Exercise goal
Take the records below and retype them line by line, from the first line through the one containing "(namespace, name); every"; stop there.

Available records
(** * LlamaStackDistribution controller: the reconciliation pass

    A shallow embedding of [controllers/llamastackdistribution_controller.go].
    The cluster resource store is a record of finite maps keyed by
    (namespace, name); every client call of the controller is a step of a
    small state monad over that store and a log of the calls made.  What the
    outside world answers within one pass (API failures, HTTP responses,
    process environment) is read from an [Oracle]. *)

From Stdlib Require Import ZArith String List Lia Bool DecimalString.
From stdpp Require Import gmap strings.
Import ListNotations.
Open Scope string_scope.
Open Scope Z_scope.
Open Scope list_scope.

(** ** Errors *)

(** Go [error] values.  [Errorf p e] is [fmt.Errorf("p: %w", e)]; [NotFound]
    is the class recognised by [k8serrors.IsNotFound]. *)
Inductive error : Type :=
| NotFound (what : string)
| AlreadyExists (what : string)
| ApiFailure (msg : string)
| ErrorsNew (msg : string)
| Errorf (prefix : string) (cause : error).

Definition IsNotFound (e : error) : bool :=
  match e with NotFound _ => true | _ => false end.

(** [err.Error()], as used by the [%v] verbs of the status messages. *)
Fixpoint Error (e : error) : string :=
  match e with
  | NotFound what => what +:+ " not found"
  | AlreadyExists what => what +:+ " already exists"
  | ApiFailure msg => msg
  | ErrorsNew msg => msg
  | Errorf prefix cause => prefix +:+ ": " +:+ Error cause
  end.
Lemma SetErrorRate_rejects :
  (v <? 0.0)%float = true \/ (0.2 <? v)%float = true ->
  exists e, config.SetErrorRate rc v = (rc, Some e).
Proof.
  intros H. unfold config.SetErrorRate.
  destruct H as [H | H]; rewrite H; [|rewrite orb_true_r]; eauto.
Qed.

End Setters.

(** Among the values that are numbers, being below the minimum or above
    the maximum is the same as not being between them: the two halves of
    the setter contract leave no number out. *)
Lemma outside_iff_not_inside (lo hi v : float) :
  (lo =? lo)%float = true -> (hi =? hi)%float = true ->
  (v =? v)%float = true ->
  ((v <? lo)%float = true \/ (hi <? v)%float = true)
  <-> ((lo <=? v)%float && (v <=? hi)%float = false).
Proof.
  intros Hlo Hhi Hv. split.
  - intros [H | H].
    + rewrite (float_ltb_not_leb _ _ H). reflexivity.
    + rewrite (float_ltb_not_leb _ _ H). apply andb_false_r.
  - intros H. apply andb_false_iff in H as [H | H].
    + left. apply float_total; assumption.
    + right. apply float_total; assumption.
Qed.

(** Each setter of the runtime configuration, called with a value between
    its bounds (cycle time scale 0.1 to 10.0, scrap rate 0 to 0.5, error
    rate 0 to 0.2), returns no error, and the getter then returns exactly
    that value while all other fields are as before; called with a value
    below the minimum or above the maximum it returns an error and the
    configuration is the one before the call. *)
Lemma RuntimeConfig_setters_on_numbers (rc : config.RuntimeConfig) (v : float) :
  ((0.1 <=? v)%float = true -> (v <=? 10.0)%float = true ->
   let rc' := fst (config.SetCycleTimeScale rc v) in
   snd (config.SetCycleTimeScale rc v) = None
   /\ config.GetCycleTimeScale rc' = v
   /\ config.GetScrapRate rc' = config.GetScrapRate rc
   /\ config.GetErrorRate rc' = config.GetErrorRate rc
   /\ config.baseCycleTime rc' = config.baseCycleTime rc
   /\ config.baseSetupTime rc' = config.baseSetupTime rc)
  /\ ((v <? 0.1)%float = true \/ (10.0 <? v)%float = true ->
      fst (config.SetCycleTimeScale rc v) = rc
      /\ snd (config.SetCycleTimeScale rc v) <> None)
  /\ ((0.0 <=? v)%float = true -> (v <=? 0.5)%float = true ->
      let rc' := fst (config.SetScrapRate rc v) in
      snd (config.SetScrapRate rc v) = None
      /\ config.GetScrapRate rc' = v
      /\ config.GetCycleTimeScale rc' = config.GetCycleTimeScale rc
      /\ config.GetErrorRate rc' = config.GetErrorRate rc
      /\ config.baseCycleTime rc' = config.baseCycleTime rc
      /\ config.baseSetupTime rc' = config.baseSetupTime rc)
  /\ ((v <? 0.0)%float = true \/ (0.5 <? v)%float = true ->
      fst (config.SetScrapRate rc v) = rc
      /\ snd (config.SetScrapRate rc v) <> None)
  /\ ((0.0 <=? v)%float = true -> (v <=? 0.2)%float = true ->
      let rc' := fst (config.SetErrorRate rc v) in
      snd (config.SetErrorRate rc v) = None
      /\ config.GetErrorRate rc' = v
      /\ config.GetCycleTimeScale rc' = config.GetCycleTimeScale rc
      /\ config.GetScrapRate rc' = config.GetScrapRate rc
      /\ config.baseCycleTime rc' = config.baseCycleTime rc
      /\ config.baseSetupTime rc' = config.baseSetupTime rc)
  /\ ((v <? 0.0)%float = true \/ (0.2 <? v)%float = true ->
      fst (config.SetErrorRate rc v) = rc
      /\ snd (config.SetErrorRate rc v) <> None).
Proof.
  repeat apply conj.
  - intros Hlo Hhi. rewrite (SetCycleTimeScale_accepts rc v Hlo Hhi).
    repeat split.
  - intros H. destruct (SetCycleTimeScale_rejects rc v H) as [e ->].
    split; [reflexivity | discriminate].
  - intros Hlo Hhi. rewrite (SetScrapRate_accepts rc v Hlo Hhi).
    repeat split.
  - intros H. destruct (SetScrapRate_rejects rc v H) as [e ->].
    split; [reflexivity | discriminate].
  - intros Hlo Hhi. rewrite (SetErrorRate_accepts rc v Hlo Hhi).
    repeat split.
  - intros H. destruct (SetErrorRate_rejects rc v H) as [e ->].
    split; [reflexivity | discriminate].
Qed.
(** * Receipt collector: parsing heuristics and draft life cycle

    Shallow embedding of [discord_receipt_collector.py] and proofs of the
    properties its specification states about it.

    Python strings are sequences of Unicode code points, so a string is a
    [list N].  The regular expressions of the program are values of a small
    abstract syntax, run by a backtracking matcher that follows the search
    order of CPython's [re] engine (leftmost start, alternatives left to
    right, greedy repetition).  Character classes, case mapping and digit
    values are those of the Unicode character database that CPython 3.11
    carries (Unicode 14.0.0), given as range tables in [Module UCD]. *)

From stdpp Require Import gmap.
From Stdlib Require Import String Ascii NArith ZArith Bool List Lia.
From Stdlib Require Import DecimalPos.
Import ListNotations.

(** ** Code points and the character database *)

Definition char := N.
Definition str := list char.

Module UCD.
Local Open Scope N_scope.

(** Maximal runs of decimal digits (general category Nd). Every run starts at a digit zero, so the value of a digit is its offset in the run modulo 10. *)
Definition decimal_ranges : list (N * N) := [
  (0x30,0x39); (0x660,0x669); (0x6f0,0x6f9); (0x7c0,0x7c9); (0x966,0x96f); (0x9e6,0x9ef); (0xa66,0xa6f); (0xae6,0xaef);
  (0xb66,0xb6f); (0xbe6,0xbef); (0xc66,0xc6f); (0xce6,0xcef); (0xd66,0xd6f); (0xde6,0xdef); (0xe50,0xe59); (0xed0,0xed9);
  (0xf20,0xf29); (0x1040,0x1049); (0x1090,0x1099); (0x17e0,0x17e9); (0x1810,0x1819); (0x1946,0x194f); (0x19d0,0x19d9); (0x1a80,0x1a89);
  (0x1a90,0x1a99); (0x1b50,0x1b59); (0x1bb0,0x1bb9); (0x1c40,0x1c49); (0x1c50,0x1c59); (0xa620,0xa629); (0xa8d0,0xa8d9); (0xa900,0xa909);
  (0xa9d0,0xa9d9); (0xa9f0,0xa9f9); (0xaa50,0xaa59); (0xabf0,0xabf9); (0xff10,0xff19); (0x104a0,0x104a9); (0x10d30,0x10d39); (0x11066,0x1106f);
  (0x110f0,0x110f9); (0x11136,0x1113f); (0x111d0,0x111d9); (0x112f0,0x112f9); (0x11450,0x11459); (0x114d0,0x114d9); (0x11650,0x11659); (0x116c0,0x116c9);
  (0x11730,0x11739); (0x118e0,0x118e9); (0x11950,0x11959); (0x11c50,0x11c59); (0x11d50,0x11d59); (0x11da0,0x11da9); (0x16a60,0x16a69); (0x16ac0,0x16ac9);
  (0x16b50,0x16b59); (0x1d7ce,0x1d7ff); (0x1e140,0x1e149); (0x1e2f0,0x1e2f9); (0x1e950,0x1e959); (0x1fbf0,0x1fbf9) ].

(** Code points for which [str.isspace] holds; the same set drives [\s] and [str.strip]. *)
Definition space_ranges : list (N * N) := [
  (0x9,0xd); (0x1c,0x20); (0x85,0x85); (0xa0,0xa0); (0x1680,0x1680); (0x2000,0x200a); (0x2028,0x2029); (0x202f,0x202f);
  (0x205f,0x205f); (0x3000,0x3000) ].
(** Every call of [draw] that takes a sequence receives the sequence
    [draw] was given, or the spaces that replace [None]. *)
Lemma draw_events_seq ss seq filename color_str render_type default_color
    color_palette data draw_params self :
  Forall
    (fun ev =>
       forall s, event_seq ev = Some s ->
         s = match seq with
             | None => spaces (String.length ss)
             | Some s0 => s0
             end)
    (events (draw ss seq filename color_str render_type default_color
               color_palette data draw_params) self).
Proof.
  outcome_of
    (draw ss seq filename color_str render_type default_color
       color_palette data draw_params) self.
  run; repeat (constructor; try (cbn; intros; congruence)).
Qed.

(** C9: a call of [draw] with [seq=None] is the call with [seq] a string
    of as many spaces as [ss] has characters, so every call that receives
    a sequence (color resolution, the renderer's [draw]) receives one of
    the length of the structure. *)
Theorem draw_seq_None_is_spaces ss filename color_str render_type
    default_color color_palette data draw_params self :
  draw ss None filename color_str render_type default_color color_palette
    data draw_params self
  = draw ss (Some (spaces (String.length ss))) filename color_str
      render_type default_color color_palette data draw_params self
  /\ Forall
       (fun ev =>
          forall s, event_seq ev = Some s ->
            String.length s = String.length ss)
       (events (draw ss None filename color_str render_type default_color
                  color_palette data draw_params) self).
Proof.
  split; [reflexivity|].
  eapply Forall_impl; [|apply draw_events_seq].
  cbn; intros ev Hev s Hs.
  rewrite (Hev s Hs). apply length_spaces.
Qed.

Solved exercise
(** * LlamaStackDistribution controller: the reconciliation pass

    A shallow embedding of [controllers/llamastackdistribution_controller.go].
    The cluster resource store is a record of finite maps keyed by
    (namespace, name); every client call of the controller is a step of a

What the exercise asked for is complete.